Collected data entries
=======

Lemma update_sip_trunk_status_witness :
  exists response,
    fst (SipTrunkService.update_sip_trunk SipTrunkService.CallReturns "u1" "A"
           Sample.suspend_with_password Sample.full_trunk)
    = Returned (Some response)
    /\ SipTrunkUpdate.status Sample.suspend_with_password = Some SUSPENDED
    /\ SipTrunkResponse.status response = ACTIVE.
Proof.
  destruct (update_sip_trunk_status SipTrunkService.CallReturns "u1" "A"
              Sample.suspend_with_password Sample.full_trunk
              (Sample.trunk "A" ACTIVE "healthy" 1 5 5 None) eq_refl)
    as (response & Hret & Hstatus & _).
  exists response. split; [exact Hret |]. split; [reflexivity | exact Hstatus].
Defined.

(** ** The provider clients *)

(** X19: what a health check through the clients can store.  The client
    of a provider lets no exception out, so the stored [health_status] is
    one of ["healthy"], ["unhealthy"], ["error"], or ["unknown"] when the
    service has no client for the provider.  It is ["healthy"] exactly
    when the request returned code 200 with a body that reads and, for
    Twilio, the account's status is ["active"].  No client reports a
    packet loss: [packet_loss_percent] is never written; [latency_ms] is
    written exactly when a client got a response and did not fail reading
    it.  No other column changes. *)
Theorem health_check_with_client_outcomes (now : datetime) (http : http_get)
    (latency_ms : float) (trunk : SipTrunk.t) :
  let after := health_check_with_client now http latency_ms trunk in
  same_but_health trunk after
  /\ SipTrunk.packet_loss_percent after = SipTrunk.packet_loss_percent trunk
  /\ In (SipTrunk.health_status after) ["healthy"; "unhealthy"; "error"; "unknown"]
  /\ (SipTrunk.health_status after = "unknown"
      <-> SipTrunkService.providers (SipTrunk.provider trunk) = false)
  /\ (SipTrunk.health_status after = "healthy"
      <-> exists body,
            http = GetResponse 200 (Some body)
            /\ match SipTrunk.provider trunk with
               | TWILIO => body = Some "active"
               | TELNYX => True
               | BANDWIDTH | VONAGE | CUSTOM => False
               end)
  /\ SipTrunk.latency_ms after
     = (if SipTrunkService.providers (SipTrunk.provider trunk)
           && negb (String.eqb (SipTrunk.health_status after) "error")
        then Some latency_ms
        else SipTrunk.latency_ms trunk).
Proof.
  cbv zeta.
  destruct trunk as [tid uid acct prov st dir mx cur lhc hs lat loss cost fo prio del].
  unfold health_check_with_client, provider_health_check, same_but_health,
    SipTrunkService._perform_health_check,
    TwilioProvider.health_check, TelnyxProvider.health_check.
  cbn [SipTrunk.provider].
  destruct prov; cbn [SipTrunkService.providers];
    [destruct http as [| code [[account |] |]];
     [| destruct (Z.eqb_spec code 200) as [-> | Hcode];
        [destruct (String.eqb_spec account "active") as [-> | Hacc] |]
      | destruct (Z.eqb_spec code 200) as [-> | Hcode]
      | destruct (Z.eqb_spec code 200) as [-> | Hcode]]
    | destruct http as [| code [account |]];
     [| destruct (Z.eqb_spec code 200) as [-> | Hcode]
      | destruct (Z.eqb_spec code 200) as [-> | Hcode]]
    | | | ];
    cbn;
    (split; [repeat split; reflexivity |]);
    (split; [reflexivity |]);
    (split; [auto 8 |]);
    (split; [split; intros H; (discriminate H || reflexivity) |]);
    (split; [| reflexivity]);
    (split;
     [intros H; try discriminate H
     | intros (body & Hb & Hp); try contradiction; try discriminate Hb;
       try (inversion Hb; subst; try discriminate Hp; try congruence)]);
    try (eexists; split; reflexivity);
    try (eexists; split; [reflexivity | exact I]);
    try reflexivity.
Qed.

=======

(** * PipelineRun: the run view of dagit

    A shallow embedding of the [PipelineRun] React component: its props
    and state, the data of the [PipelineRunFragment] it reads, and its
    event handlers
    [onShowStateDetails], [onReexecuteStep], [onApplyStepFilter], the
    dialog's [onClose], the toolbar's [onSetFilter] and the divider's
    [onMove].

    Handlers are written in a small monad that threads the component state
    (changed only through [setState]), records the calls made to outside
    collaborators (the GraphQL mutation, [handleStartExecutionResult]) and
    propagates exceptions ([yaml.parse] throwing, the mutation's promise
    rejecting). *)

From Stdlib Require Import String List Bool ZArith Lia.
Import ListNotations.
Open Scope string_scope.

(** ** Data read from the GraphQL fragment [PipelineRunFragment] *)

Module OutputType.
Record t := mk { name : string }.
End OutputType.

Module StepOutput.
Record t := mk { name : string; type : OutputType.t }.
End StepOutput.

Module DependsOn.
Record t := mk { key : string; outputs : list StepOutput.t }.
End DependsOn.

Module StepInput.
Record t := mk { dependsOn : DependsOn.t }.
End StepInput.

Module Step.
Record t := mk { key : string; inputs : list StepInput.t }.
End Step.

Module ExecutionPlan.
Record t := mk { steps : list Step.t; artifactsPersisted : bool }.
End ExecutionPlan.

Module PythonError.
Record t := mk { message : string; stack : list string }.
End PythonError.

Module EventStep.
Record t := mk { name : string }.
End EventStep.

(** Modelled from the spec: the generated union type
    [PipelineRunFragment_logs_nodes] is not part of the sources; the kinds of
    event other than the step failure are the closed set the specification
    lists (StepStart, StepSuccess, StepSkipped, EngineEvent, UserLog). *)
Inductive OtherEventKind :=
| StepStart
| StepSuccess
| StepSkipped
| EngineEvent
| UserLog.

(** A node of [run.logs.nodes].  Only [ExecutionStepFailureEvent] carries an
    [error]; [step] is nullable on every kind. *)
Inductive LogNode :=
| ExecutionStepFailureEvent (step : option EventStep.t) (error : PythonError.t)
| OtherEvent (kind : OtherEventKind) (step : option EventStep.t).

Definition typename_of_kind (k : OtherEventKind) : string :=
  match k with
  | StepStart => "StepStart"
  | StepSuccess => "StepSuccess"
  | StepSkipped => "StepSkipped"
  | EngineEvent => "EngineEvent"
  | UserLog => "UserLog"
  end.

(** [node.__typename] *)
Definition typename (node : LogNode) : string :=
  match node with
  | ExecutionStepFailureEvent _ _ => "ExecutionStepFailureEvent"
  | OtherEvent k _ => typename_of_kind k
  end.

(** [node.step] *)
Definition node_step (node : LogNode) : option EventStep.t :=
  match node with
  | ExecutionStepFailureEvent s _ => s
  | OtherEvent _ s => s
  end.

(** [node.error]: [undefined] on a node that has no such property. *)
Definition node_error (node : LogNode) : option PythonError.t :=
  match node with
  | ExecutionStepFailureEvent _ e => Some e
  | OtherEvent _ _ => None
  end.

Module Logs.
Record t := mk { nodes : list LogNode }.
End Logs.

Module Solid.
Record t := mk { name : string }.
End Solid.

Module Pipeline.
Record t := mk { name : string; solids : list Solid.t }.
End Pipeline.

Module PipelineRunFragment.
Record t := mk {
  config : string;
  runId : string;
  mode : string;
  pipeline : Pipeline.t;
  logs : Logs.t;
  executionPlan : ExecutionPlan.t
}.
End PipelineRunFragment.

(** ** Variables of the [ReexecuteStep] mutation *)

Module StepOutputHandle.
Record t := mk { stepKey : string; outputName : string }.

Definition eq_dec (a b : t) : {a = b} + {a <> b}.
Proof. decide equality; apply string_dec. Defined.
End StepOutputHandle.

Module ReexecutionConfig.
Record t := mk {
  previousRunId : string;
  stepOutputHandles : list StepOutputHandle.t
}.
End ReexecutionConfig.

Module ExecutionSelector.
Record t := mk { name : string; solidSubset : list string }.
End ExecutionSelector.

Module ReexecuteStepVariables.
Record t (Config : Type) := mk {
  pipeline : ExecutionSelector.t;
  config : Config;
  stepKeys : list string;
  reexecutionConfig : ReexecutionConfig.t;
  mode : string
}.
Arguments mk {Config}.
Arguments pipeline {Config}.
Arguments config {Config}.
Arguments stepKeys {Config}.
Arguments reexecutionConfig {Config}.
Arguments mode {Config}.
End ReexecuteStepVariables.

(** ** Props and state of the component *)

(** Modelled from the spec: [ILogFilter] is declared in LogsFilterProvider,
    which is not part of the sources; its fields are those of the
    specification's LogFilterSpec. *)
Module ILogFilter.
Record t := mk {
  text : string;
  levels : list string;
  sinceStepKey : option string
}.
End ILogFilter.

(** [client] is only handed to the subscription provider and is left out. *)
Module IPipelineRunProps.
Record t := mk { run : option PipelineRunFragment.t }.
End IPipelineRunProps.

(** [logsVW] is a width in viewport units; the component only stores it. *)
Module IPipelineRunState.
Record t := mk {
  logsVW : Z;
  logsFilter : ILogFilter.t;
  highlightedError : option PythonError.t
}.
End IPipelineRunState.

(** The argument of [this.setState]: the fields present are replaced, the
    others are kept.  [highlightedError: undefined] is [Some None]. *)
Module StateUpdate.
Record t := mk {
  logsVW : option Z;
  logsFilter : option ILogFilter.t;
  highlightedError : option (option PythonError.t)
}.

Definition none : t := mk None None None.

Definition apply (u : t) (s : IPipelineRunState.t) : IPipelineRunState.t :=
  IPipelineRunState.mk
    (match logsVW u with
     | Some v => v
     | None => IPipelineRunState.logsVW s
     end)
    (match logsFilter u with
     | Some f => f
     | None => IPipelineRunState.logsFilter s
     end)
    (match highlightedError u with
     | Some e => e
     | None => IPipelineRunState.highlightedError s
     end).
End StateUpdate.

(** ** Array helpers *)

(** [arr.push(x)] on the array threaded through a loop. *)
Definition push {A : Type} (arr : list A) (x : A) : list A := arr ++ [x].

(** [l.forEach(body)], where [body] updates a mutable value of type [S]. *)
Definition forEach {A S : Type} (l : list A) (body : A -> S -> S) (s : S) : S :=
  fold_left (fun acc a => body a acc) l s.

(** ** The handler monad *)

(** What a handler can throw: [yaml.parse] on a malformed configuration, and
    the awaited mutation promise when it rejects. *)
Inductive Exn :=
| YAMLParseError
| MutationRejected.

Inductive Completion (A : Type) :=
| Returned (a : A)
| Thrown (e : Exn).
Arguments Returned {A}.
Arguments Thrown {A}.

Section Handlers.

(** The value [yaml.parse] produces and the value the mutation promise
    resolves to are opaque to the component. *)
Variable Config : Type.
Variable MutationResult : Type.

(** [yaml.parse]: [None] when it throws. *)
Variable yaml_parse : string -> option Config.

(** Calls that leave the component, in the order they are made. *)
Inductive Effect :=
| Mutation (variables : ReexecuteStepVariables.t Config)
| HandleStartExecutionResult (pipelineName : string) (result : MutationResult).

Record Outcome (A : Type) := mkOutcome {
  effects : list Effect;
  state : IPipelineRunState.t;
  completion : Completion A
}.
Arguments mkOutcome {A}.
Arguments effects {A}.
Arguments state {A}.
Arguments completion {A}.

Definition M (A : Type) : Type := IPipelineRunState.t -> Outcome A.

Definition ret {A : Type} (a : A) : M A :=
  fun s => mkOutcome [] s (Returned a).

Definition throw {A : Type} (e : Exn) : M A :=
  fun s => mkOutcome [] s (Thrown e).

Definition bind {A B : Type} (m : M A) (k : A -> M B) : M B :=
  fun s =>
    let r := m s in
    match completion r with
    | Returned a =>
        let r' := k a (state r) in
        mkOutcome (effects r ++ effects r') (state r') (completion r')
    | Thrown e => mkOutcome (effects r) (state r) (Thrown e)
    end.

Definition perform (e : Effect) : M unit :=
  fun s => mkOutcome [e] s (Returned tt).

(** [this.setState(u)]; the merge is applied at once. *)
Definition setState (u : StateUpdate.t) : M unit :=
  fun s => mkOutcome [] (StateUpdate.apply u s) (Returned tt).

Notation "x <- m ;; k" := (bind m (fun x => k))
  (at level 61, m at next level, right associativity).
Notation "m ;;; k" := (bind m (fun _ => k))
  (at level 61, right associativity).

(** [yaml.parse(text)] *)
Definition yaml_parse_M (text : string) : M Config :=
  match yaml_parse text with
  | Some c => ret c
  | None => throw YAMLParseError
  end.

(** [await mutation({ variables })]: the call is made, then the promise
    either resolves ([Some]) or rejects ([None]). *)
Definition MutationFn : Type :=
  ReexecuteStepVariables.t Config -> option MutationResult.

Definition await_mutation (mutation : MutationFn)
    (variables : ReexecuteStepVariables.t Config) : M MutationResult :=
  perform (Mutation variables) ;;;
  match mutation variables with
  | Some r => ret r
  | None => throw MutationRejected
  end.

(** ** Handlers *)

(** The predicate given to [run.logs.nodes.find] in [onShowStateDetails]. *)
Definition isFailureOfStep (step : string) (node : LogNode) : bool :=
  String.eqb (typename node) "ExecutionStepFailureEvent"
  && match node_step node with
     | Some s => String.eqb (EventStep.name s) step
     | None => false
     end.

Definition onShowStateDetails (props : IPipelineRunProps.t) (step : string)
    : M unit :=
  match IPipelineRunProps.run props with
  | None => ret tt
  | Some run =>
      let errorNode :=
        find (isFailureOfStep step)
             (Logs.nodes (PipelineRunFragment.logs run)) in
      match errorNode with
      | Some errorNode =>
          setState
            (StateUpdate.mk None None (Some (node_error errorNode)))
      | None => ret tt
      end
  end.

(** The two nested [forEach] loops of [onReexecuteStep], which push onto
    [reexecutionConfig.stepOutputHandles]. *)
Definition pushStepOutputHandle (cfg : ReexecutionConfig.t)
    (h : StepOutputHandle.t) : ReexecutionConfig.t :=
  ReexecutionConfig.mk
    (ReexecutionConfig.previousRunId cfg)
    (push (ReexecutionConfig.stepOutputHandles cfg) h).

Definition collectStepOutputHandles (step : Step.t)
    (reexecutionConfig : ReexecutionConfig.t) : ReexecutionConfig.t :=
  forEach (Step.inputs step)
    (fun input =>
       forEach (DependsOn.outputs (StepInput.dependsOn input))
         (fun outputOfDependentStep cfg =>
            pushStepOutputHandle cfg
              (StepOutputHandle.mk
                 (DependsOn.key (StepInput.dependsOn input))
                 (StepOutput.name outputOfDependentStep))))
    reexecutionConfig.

=======

◆ Task instructions
Begin at the line that has "perform (Mutation variables) ;;;" in the entries above; stop after the line that has "Definition isFailureOfStep (step". Transcribe exactly those lines and no others.

◆ Answer box
  perform (Mutation variables) ;;;
  match mutation variables with
  | Some r => ret r
  | None => throw MutationRejected
  end.

(** ** Handlers *)

(** The predicate given to [run.logs.nodes.find] in [onShowStateDetails]. *)
Definition isFailureOfStep (step : string) (node : LogNode) : bool :=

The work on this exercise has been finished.